**Exercise objective**
Each line in the records below, from the one that contains "destruct (Z.leb_spec 0 (k0" to the one that contains "assert (u32 (32", should be reproduced exactly, the first and last included.

+++ Data section +++

(* ===== verification/Flow.v ===== *)
(** * Flow control between jobs: [flow.c]

    Jobs with the same [flow_id] share a counter.  A job passes when the counter,
    seen from its side, is not above its watermark, and then moves the counter by
    its weight; the flows are counted by reference.  Starting and leaving run under
    [flow_lock]; the check runs without a lock.  Here a run is a sequence of whole
    calls; [FlowRace] takes the check apart into its accesses of the counter. *)
From S2P Require Import Prelude.

(** ** State *)

(** A flow, by its address in the shared pool. *)
Record fio_flow := Flow { refs : Z; flow_id : Z; flow_counter : Z }.

(** The options of a job and its [td->flow]. *)
Record flow_job := FlowJob { o_flow : Z; o_flow_id : Z; o_watermark : Z; td_flow : option Z }.

(** [flow_list], in order, and the jobs. *)
Record flow_world := FlowWorld { flow_list : list (Z * fio_flow); jobs : list flow_job }.

Definition with_flow (j : flow_job) (f : option Z) : flow_job := FlowJob (o_flow j) (o_flow_id j) (o_watermark j) f.

(** ** Operations *)
Fixpoint flow_at (l : list (Z * fio_flow)) (a : Z) : option fio_flow :=
  match l with
  | [] => None
  | (b, f) :: l => if b =? a then Some f else flow_at l a
  end.

Fixpoint flow_store (l : list (Z * fio_flow)) (a : Z) (f : fio_flow) : list (Z * fio_flow) :=
  match l with
  | [] => []
  | (b, g) :: l => if b =? a then (b, f) :: l else (b, g) :: flow_store l a f
  end.

Fixpoint flow_del (l : list (Z * fio_flow)) (a : Z) : list (Z * fio_flow) :=
  match l with
  | [] => []
  | (b, g) :: l => if b =? a then l else (b, g) :: flow_del l a
  end.

(** The search of [flow_get]. *)
Fixpoint flow_find (l : list (Z * fio_flow)) (id : Z) : option Z :=
  match l with
  | [] => None
  | (b, g) :: l => if flow_id g =? id then Some b else flow_find l id
  end.

(** [flow_get]: [alloc] is what [smalloc] returns. *)
Definition flow_get (l : list (Z * fio_flow)) (id : Z) (alloc : option Z) : option (list (Z * fio_flow) * option Z) :=
  let ref l a := f ← flow_at l a; Some (flow_store l a (Flow (u32 (refs f + 1)) (flow_id f) (flow_counter f)), Some a) in
  match flow_find l id with
  | Some a => ref l a
  | None => match alloc with
            | None => Some (l, None)
            | Some a => ref (l ++ [(a, Flow 0 id 0)]) a
            end
  end.

(** [flow_put]; a flow that is gone is a use after free. *)
Definition flow_put (l : list (Z * fio_flow)) (a : Z) : option (list (Z * fio_flow)) :=
  f ← flow_at l a;
  let n := u32 (refs f - 1) in
  if n =? 0 then Some (flow_del l a) else Some (flow_store l a (Flow n (flow_id f) (flow_counter f))).

Definition flow_init_job (w : flow_world) (i : nat) (alloc : option Z) : option flow_world :=
  j ← jobs w !! i;
  if negb (o_flow j =? 0) then
    '(l, f) ← flow_get (flow_list w) (u32 (o_flow_id j)) alloc;
    Some (FlowWorld l (<[i := with_flow j f]> (jobs w)))
  else Some w.

Definition flow_exit_job (w : flow_world) (i : nat) : option flow_world :=
  j ← jobs w !! i;
  match td_flow j with
  | Some a => l ← flow_put (flow_list w) a; Some (FlowWorld l (<[i := with_flow j None]> (jobs w)))
  | None => Some w
  end.

(** The answer is 1 when the job is held back; the pause of [flow_sleep] before that
    answer is left out.  This is a check that no other job interrupts. *)
Definition flow_threshold_exceeded (w : flow_world) (i : nat) : option (flow_world * Z) :=
  j ← jobs w !! i;
  match td_flow j with
  | None => Some (w, 0)
  | Some a =>
      f ← flow_at (flow_list w) a;
      let c := if 0 <? o_flow j then flow_counter f else sgn 64 (- flow_counter f) in
      if o_watermark j <? c then Some (w, 1)
      else Some (FlowWorld (flow_store (flow_list w) a (Flow (refs f) (flow_id f) (sgn 64 (flow_counter f + o_flow j)))) (jobs w), 0)
  end.

(** ** Runs *)
Inductive flow_op := FInit (i : nat) (alloc : option Z) | FExit (i : nat) | FCheck (i : nat).

Definition flow_step (w : flow_world) (x : flow_op) : option (flow_world * Z) :=
  match x with
  | FInit i al => w ← flow_init_job w i al; Some (w, 1)
  | FExit i => w ← flow_exit_job w i; Some (w, 1)
  | FCheck i => flow_threshold_exceeded w i
  end.
#[export] Instance phase_eq_dec : EqDecision phase.
Proof. solve_decision. Defined.

Record racing := Racing { r_world : flow_world; phases : list phase }.

(** The comparison, with the answer if the check ends here. *)
Definition check_compare (r : racing) (i : nat) : option (racing * option Z) :=
  p ← phases r !! i; j ← jobs (r_world r) !! i;
  if negb (bool_decide (p = Idle)) then None else
  match td_flow j with
  | None => Some (r, Some 0)
  | Some a =>
      f ← flow_at (flow_list (r_world r)) a;
      let c := if 0 <? o_flow j then flow_counter f else sgn 64 (- flow_counter f) in
      if o_watermark j <? c then Some (r, Some 1) else Some (Racing (r_world r) (<[i := Passed]> (phases r)), None)
  end.

(** The two halves of [flow->flow_counter += td->o.flow]. *)
Definition check_load (r : racing) (i : nat) : option racing :=
  p ← phases r !! i; j ← jobs (r_world r) !! i; a ← td_flow j; f ← flow_at (flow_list (r_world r)) a;
  match p with Passed => Some (Racing (r_world r) (<[i := Loaded (flow_counter f)]> (phases r))) | _ => None end.

Definition check_store (r : racing) (i : nat) : option (racing * option Z) :=
  p ← phases r !! i; j ← jobs (r_world r) !! i; a ← td_flow j; f ← flow_at (flow_list (r_world r)) a;
  match p with
  | Loaded v => Some (Racing (FlowWorld (flow_store (flow_list (r_world r)) a (Flow (refs f) (flow_id f) (sgn 64 (v + o_flow j)))) (jobs (r_world r)))
                             (<[i := Idle]> (phases r)), Some 0)
  | _ => None
  end.

(** The addition with nothing between its halves. *)
Definition check_add (r : racing) (i : nat) : option (racing * option Z) := r1 ← check_load r i; check_store r1 i.

(** ** Runs *)

(** A job starts or leaves, compares, or adds. *)
Inductive race_op := RCall (x : flow_op) | RCompare (i : nat) | RAdd (i : nat).
Lemma mask_clear_spec : op_spec mask_clear true false.
Proof.
  intros w mask Hw Hm H. unfold mask_clear.
  assert (Z.land w mask = mask) as ->.
  { apply Z.bits_inj'. intros k Hk. rewrite Z.land_spec. destruct (Z.testbit mask k) eqn:E;
      [|apply andb_false_r]. rewrite H; [done| |done].
    destruct (decide (k < 32)); [lia|]. by rewrite (uint_testbit_high 32) in E by (done || lia). }
  rewrite Z.eqb_refl. eexists. split; [done|].
  split; [apply land_uint; [lia|done|apply bnot_uint; [lia|done]]|]. intros k Hk.
  rewrite Z.land_spec, bnot_testbit by (done || lia).
  destruct (Z.leb_spec 0 k), (Z.ltb_spec k 32); try lia. cbn [andb].
  destruct (Z.testbit mask k); [apply andb_false_r|apply andb_true_r].
Qed.

Lemma bbit_insert bm i w p : 0 <= i < Z.of_nat (length bm) -> 0 <= p ->
  bbit (<[Z.to_nat i := w]> bm) p = if p / 32 =? i then Z.testbit w (p mod 32) else bbit bm p.
Proof.
  intros Hi Hp. unfold bbit. rewrite arr_get_insert by zdm. by destruct (Z.eqb_spec (p / 32) i).
Qed.

(** The number of blocks the first word of a run contributes. *)
Lemma first_word idx nr : 0 <= idx < 32 -> 0 < nr < 2 ^ 31 ->
  (if SMALLOC_BPI <? u32 (u32 nr + idx)
   then let t := u32 (SMALLOC_BPI - idx) in (t, u32 (SMALLOC_BPI - t)) else (u32 nr, idx))
  = (Z.min nr (32 - idx), idx).
Proof.
  intros Hi Hn. rewrite (wrap_small 32 nr), (wrap_small 32 (nr + idx)) by (unfold uint; lia).
  change SMALLOC_BPI with 32. rewrite (wrap_small 32 (32 - idx)) by (unfold uint; lia).
  zcase; [|f_equal; lia]. cbv zeta. rewrite wrap_small by (unfold uint; lia). f_equal; lia.
Qed.

(** An operation on the run of [nr] blocks from block [32 * pi + idx] on, all of
    which have the value [c]. *)
Lemma blocks_iter_ok f c v : op_spec f c v -> forall fuel nrw bm pi idx nr,
  Forall (uint 32) bm -> nrw = Z.of_nat (length bm) ->
  0 <= pi -> 0 <= idx < 32 -> 0 <= nr < 2 ^ 31 -> 32 * pi + idx + nr <= 32 * nrw ->
  nrw - pi < Z.of_nat fuel ->
  (forall p, 32 * pi + idx <= p < 32 * pi + idx + nr -> bbit bm p = c) ->
  exists bm', blocks_iter fuel nrw bm pi idx nr f = Some (true, bm') /\
    length bm' = length bm /\ Forall (uint 32) bm' /\
    forall p, 0 <= p -> bbit bm' p =
      if (32 * pi + idx <=? p) && (p <? 32 * pi + idx + nr) then v else bbit bm p.
Proof.
  intros Hf. induction fuel as [|fuel IH]; intros nrw bm pi idx nr Hu Hnrw Hpi Hidx Hnr Hin Hfu Hc;
    cbn [blocks_iter]; [lia|].
  destruct (Z.eqb_spec nr 0) as [->|Hne].
  { exists bm. split_and!; [done..|]. intros p Hp.
    destruct (Z.leb_spec (32 * pi + idx) p), (Z.ltb_spec p (32 * pi + idx + 0)); done || lia. }
  destruct (Z.leb_spec nrw pi); [lia|].
  rewrite first_word by lia. set (t := Z.min nr (32 - idx)).
  destruct (block_mask_bits t idx) as (mask & -> & Hmu & Hmb); [lia..|]. cbn [mbind option_bind].
  destruct (arr_get_is_Some bm pi) as [w Hw]; [lia|]. rewrite Hw. cbn [mbind option_bind].
  assert (uint 32 w) as Hwu.
  { apply arr_get_Some in Hw as [_ Hw]. rewrite Forall_lookup in Hu. by eapply Hu. }
  assert (forall k, 0 <= k < 32 -> Z.testbit w k = bbit bm (32 * pi + k)) as Hbit.
  { intros k Hk. unfold bbit. replace ((32 * pi + k) / 32) with pi by zdm.
    rewrite Hw. simpl. f_equal. zdm. }
  destruct (Hf w mask Hwu Hmu) as (w' & -> & Hwu' & Hwb).
  { intros k Hk Hm. rewrite Hmb in Hm by done. zbool. rewrite Hbit by done. apply Hc. lia. }
  cbn [mbind option_bind snd fst]. rewrite arr_set_Some by lia. cbn [mbind option_bind negb].
  set (bm1 := <[Z.to_nat pi := w']> bm).
  assert (forall p, 0 <= p -> bbit bm1 p =
    if (32 * pi + idx <=? p) && (p <? 32 * pi + idx + t) then v else bbit bm p) as Hb1.
  { intros p Hp. unfold bm1. rewrite bbit_insert by lia. destruct (Z.eqb_spec (p / 32) pi) as [E|E].
    - rewrite Hwb, Hmb by zdm. rewrite Hbit by zdm. replace (32 * pi + p mod 32) with p by zdm.
      destruct (Z.leb_spec idx (p mod 32)), (Z.ltb_spec (p mod 32) (idx + t)),
        (Z.leb_spec (32 * pi + idx) p), (Z.ltb_spec p (32 * pi + idx + t)); done || zdm.
    - destruct (Z.leb_spec (32 * pi + idx) p), (Z.ltb_spec p (32 * pi + idx + t)); done || zdm. }
  rewrite (wrap_small 64) by (unfold uint; lia).
  destruct (decide (nr - t = 0)) as [E0|E0].
  - rewrite E0. replace (blocks_iter fuel nrw bm1 (pi + 1) 0 0 f) with (Some (true, bm1)) by by destruct fuel.
    exists bm1. split_and!; [done|by apply length_insert|by apply Forall_insert|].
    replace t with nr in Hb1 by lia. done.
  - destruct (IH nrw bm1 (pi + 1) 0 (nr - t)) as (bm2 & -> & L2 & U2 & B2); try lia.
    + by apply Forall_insert.
    + unfold bm1. by rewrite length_insert.
    + intros p Hp. rewrite Hb1 by lia.
      destruct (Z.leb_spec (32 * pi + idx) p), (Z.ltb_spec p (32 * pi + idx + t)); cbn [andb]; try lia.
      apply Hc. lia.
    + exists bm2. split_and!; [done|rewrite L2; apply length_insert|done|].
      intros p Hp. rewrite B2, Hb1 by done.
      destruct (Z.leb_spec (32 * (pi + 1) + 0) p), (Z.ltb_spec p (32 * (pi + 1) + 0 + (nr - t))),
        (Z.leb_spec (32 * pi + idx) p), (Z.ltb_spec p (32 * pi + idx + t)),
        (Z.ltb_spec p (32 * pi + idx + nr)); done || lia.
Qed.

(** Asking about a run never fails, and says yes only for a free run inside the pool. *)
Lemma blocks_iter_cmp fuel : forall nrw bm pi idx nr,
  Forall (uint 32) bm -> nrw = Z.of_nat (length bm) ->
  0 <= pi -> 0 <= idx < 32 -> 0 <= nr < 2 ^ 31 -> nrw - pi < Z.of_nat fuel -> pi <= nrw ->
  (nr = 0 -> 32 * pi + idx <= 32 * nrw) ->
  exists r bm', blocks_iter fuel nrw bm pi idx nr mask_cmp = Some (r, bm') /\
    (r = true -> 32 * pi + idx + nr <= 32 * nrw /\
       forall p, 32 * pi + idx <= p < 32 * pi + idx + nr -> bbit bm p = false).
Proof.
  induction fuel as [|fuel IH]; intros nrw bm pi idx nr Hu Hnrw Hpi Hidx Hnr Hfu Hle Hz;
    cbn [blocks_iter]; [lia|].
  destruct (Z.eqb_spec nr 0) as [->|Hne].
  { eexists _, _. split; [done|]. intros _. split; [specialize (Hz eq_refl); lia|lia]. }
  destruct (Z.leb_spec nrw pi); [by eexists _, _; split|].
  rewrite first_word by lia. set (t := Z.min nr (32 - idx)).
  destruct (block_mask_bits t idx) as (mask & -> & Hmu & Hmb); [lia..|]. cbn [mbind option_bind].
  destruct (arr_get_is_Some bm pi) as [w Hw]; [lia|]. rewrite Hw. cbn [mbind option_bind mask_cmp fst snd].
  assert (<[Z.to_nat pi := w]> bm = bm) as Hid.
  { apply arr_get_Some in Hw as [_ Hw]. by apply list_insert_id. }
  rewrite arr_set_Some, Hid by lia. cbn [mbind option_bind].
  destruct (Z.eqb_spec (Z.land w mask) 0) as [E|E]; cbn [negb]; [|by eexists _, _; split].
  rewrite land_mask_zero in E by done. rewrite (wrap_small 64) by (unfold uint; lia).
  destruct (IH nrw bm (pi + 1) 0 (nr - t)) as (r & bm' & -> & Hr); try done; try lia.
  exists r, bm'. split; [done|]. intros ->. destruct (Hr eq_refl) as [Hin Hfree].
  split; [lia|]. intros p Hp. destruct (decide (p < 32 * (pi + 1))); [|apply Hfree; lia].
  unfold bbit. replace (p / 32) with pi by zdm. rewrite Hw. simpl. apply E; [zdm|].
  rewrite Hmb by zdm. destruct (Z.leb_spec idx (p mod 32)), (Z.ltb_spec (p mod 32) (idx + t)); done || zdm.
Qed.

Record pool_wf (p : pool) : Prop := {
  pw_words : Forall (uint 32) (bitmap p);
  pw_len : nr_blocks p = Z.of_nat (length (bitmap p));
  pw_size : 0 < nr_blocks p < 2 ^ 21;
  pw_nnf : 0 <= next_non_full p <= nr_blocks p
}.

Lemma word_full bm i w : arr_get bm i = Some w -> uint 32 w ->
  w = -1U <-> forall b, 32 * i <= b < 32 * i + 32 -> bbit bm b = true.
Proof.
  intros Hw Hu. pose proof (arr_get_bounds _ _ _ Hw). rewrite (testbit_all_ones 32) by (done || lia).
  split.
  - intros H' b Hb. unfold bbit. replace (b / 32) with i by zdm. rewrite Hw. simpl. apply H'. zdm.
  - intros H' k Hk. specialize (H' (32 * i + k) ltac:(lia)). unfold bbit in H'.
    replace ((32 * i + k) / 32) with i in H' by zdm. rewrite Hw in H'. simpl in H'.
    rewrite <- H'. f_equal. zdm.
Qed.

(** The argument of [ffz] in [find_next_zero] has the bits of the word from
    [start] on. *)
Lemma next_zero_bits w start k : uint 32 w -> 0 <= start < 32 -> 0 <= k < 32 - start ->
  Z.testbit (u64 (Z.shiftr (sgn 32 w) start)) k = Z.testbit w (k + start).
Proof.
  intros Hw Hs Hk. rewrite wrap_testbit, Z.shiftr_spec by lia.
  destruct (Z.ltb_spec k 64); [|lia]. cbn [andb]. unfold sgn. rewrite wrap_small by done.
  destruct (w <? 2 ^ (32 - 1)); [done|].
  replace (w - 2 ^ 32) with (w + (-1) * 2 ^ 32) by lia.
  rewrite <- (Z.mod_pow2_bits_low (w + (-1) * 2 ^ 32) 32), Z.mod_add by lia.
  by rewrite Z.mod_pow2_bits_low by lia.
Qed.

(** What [find_next_zero] returns is a clear bit of the word if it is in the word. *)
Lemma find_next_zero_spec w start idx :
  uint 32 w -> 0 <= start < 32 -> find_next_zero w start = Some idx ->
  start <= idx < 96 /\ (idx < 32 -> Z.testbit w idx = false).
Proof.
  intros Hw Hs. unfold find_next_zero. destruct (negb _); [|done].
  cbn [assert mbind option_bind]. set (v := u64 _). intros [= <-].
  destruct (decide (v = -1ULL)) as [->|Hne].
  { change (ffz (-1ULL)) with 63. lia. }
  destruct (ffz_lowest v) as (H1 & H2 & _); [apply wrap_uint; lia|done|].
  split; [lia|]. intros Hlt. unfold v in *. rewrite next_zero_bits in H2 by (done || lia). done.
Qed.

(** It is in the word when the word is not full from [start] on. *)
Lemma find_next_zero_in w start :
  uint 32 w -> 0 <= start < 32 -> (exists k, start <= k < 32 /\ Z.testbit w k = false) ->
  exists idx, find_next_zero w start = Some idx /\ idx < 32.
Proof.
  intros Hw Hs (k0 & Hk0 & Hb0). unfold find_next_zero.
  destruct (Z.eqb_spec w (-1U)) as [->|Hne].
  { rewrite all_ones_testbit in Hb0 by lia.
    destruct (Z.leb_spec 0 k0), (Z.ltb_spec k0 32); done || lia. }
  cbn [negb assert mbind option_bind]. set (v := u64 _). eexists. split; [done|].
  pose proof (next_zero_bits w start (k0 - start) Hw Hs ltac:(lia)) as Hv. fold v in Hv.
  replace (k0 - start + start) with k0 in Hv by lia. rewrite Hb0 in Hv.
  destruct (ffz_lowest v) as (_ & _ & H3); [apply wrap_uint; lia| |].
  { intros E. rewrite E, all_ones_testbit in Hv by lia.
    destruct (Z.leb_spec 0 (k0 - start)), (Z.ltb_spec (k0 - start) 64); done || lia. }
  destruct (decide (ffz v <= k0 - start)); [lia|]. rewrite H3 in Hv by lia. done.
Qed.

(** A run that starts behind its word shifts by more than the word size. *)
Lemma blocks_iter_outside fuel nrw bm pi idx nr f :
  32 <= idx < 96 -> 0 < nr < 2 ^ 31 -> pi < nrw -> blocks_iter fuel nrw bm pi idx nr f = None.
Proof.
  intros Hi Hn Hp. destruct fuel as [|fuel]; cbn [blocks_iter];
    rewrite (proj2 (Z.eqb_neq nr 0)) by lia; [done|].
  destruct (Z.leb_spec nrw pi); [lia|].
  rewrite (wrap_small 32 nr), (wrap_small 32 (nr + idx)) by (unfold uint; lia).
  change SMALLOC_BPI with 32. destruct (Z.ltb_spec 32 (nr + idx)); [|lia].
  assert (u32 (32 - idx) = 2 ^ 32 + 32 - idx \/ idx = 32 /\ u32 (32 - idx) = 0) as Ht.
  { unfold wrap. destruct (decide (idx = 32)) as [->|]; [by right|]. left.
    symmetry. apply (Z.mod_unique_pos _ _ (-1)); lia. }
  cbv zeta. unfold block_mask. change SMALLOC_BPI with 32.
  destruct Ht as [->|[-> ->]].
  - rewrite (proj2 (Z.eqb_neq _ 32)) by lia. rewrite (proj2 (Z.ltb_ge (2 ^ 32 + 32 - idx) 32)) by lia. done.
  - reflexivity.
Qed.

(** What a successful search has done. *)
Definition search_post (p : pool) (nr : Z) (p' : pool) (r : option (Z * Z)) : Prop :=
  pool_wf p' /\ map p' = map p /\ nr_blocks p' = nr_blocks p /\ free_blocks p' = free_blocks p /\
  match r with
  | None => bitmap p' = bitmap p
  | Some (i, idx) =>
      0 <= i /\ 0 <= idx < 32 /\ 32 * i + idx + nr <= 32 * nr_blocks p /\
      forall b, 0 <= b -> let inside := (32 * i + idx <=? b) && (b <? 32 * i + idx + nr) in
        (inside = true -> bbit (bitmap p) b = false) /\
        bbit (bitmap p') b = inside || bbit (bitmap p) b
  end.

+++

**Reply**
    destruct (Z.leb_spec 0 (k0 - start)), (Z.ltb_spec (k0 - start) 64); done || lia. }
  destruct (decide (ffz v <= k0 - start)); [lia|]. rewrite H3 in Hv by lia. done.
Qed.

(** A run that starts behind its word shifts by more than the word size. *)
Lemma blocks_iter_outside fuel nrw bm pi idx nr f :
  32 <= idx < 96 -> 0 < nr < 2 ^ 31 -> pi < nrw -> blocks_iter fuel nrw bm pi idx nr f = None.
Proof.
  intros Hi Hn Hp. destruct fuel as [|fuel]; cbn [blocks_iter];
    rewrite (proj2 (Z.eqb_neq nr 0)) by lia; [done|].
  destruct (Z.leb_spec nrw pi); [lia|].
  rewrite (wrap_small 32 nr), (wrap_small 32 (nr + idx)) by (unfold uint; lia).
  change SMALLOC_BPI with 32. destruct (Z.ltb_spec 32 (nr + idx)); [|lia].
  assert (u32 (32 - idx) = 2 ^ 32 + 32 - idx \/ idx = 32 /\ u32 (32 - idx) = 0) as Ht.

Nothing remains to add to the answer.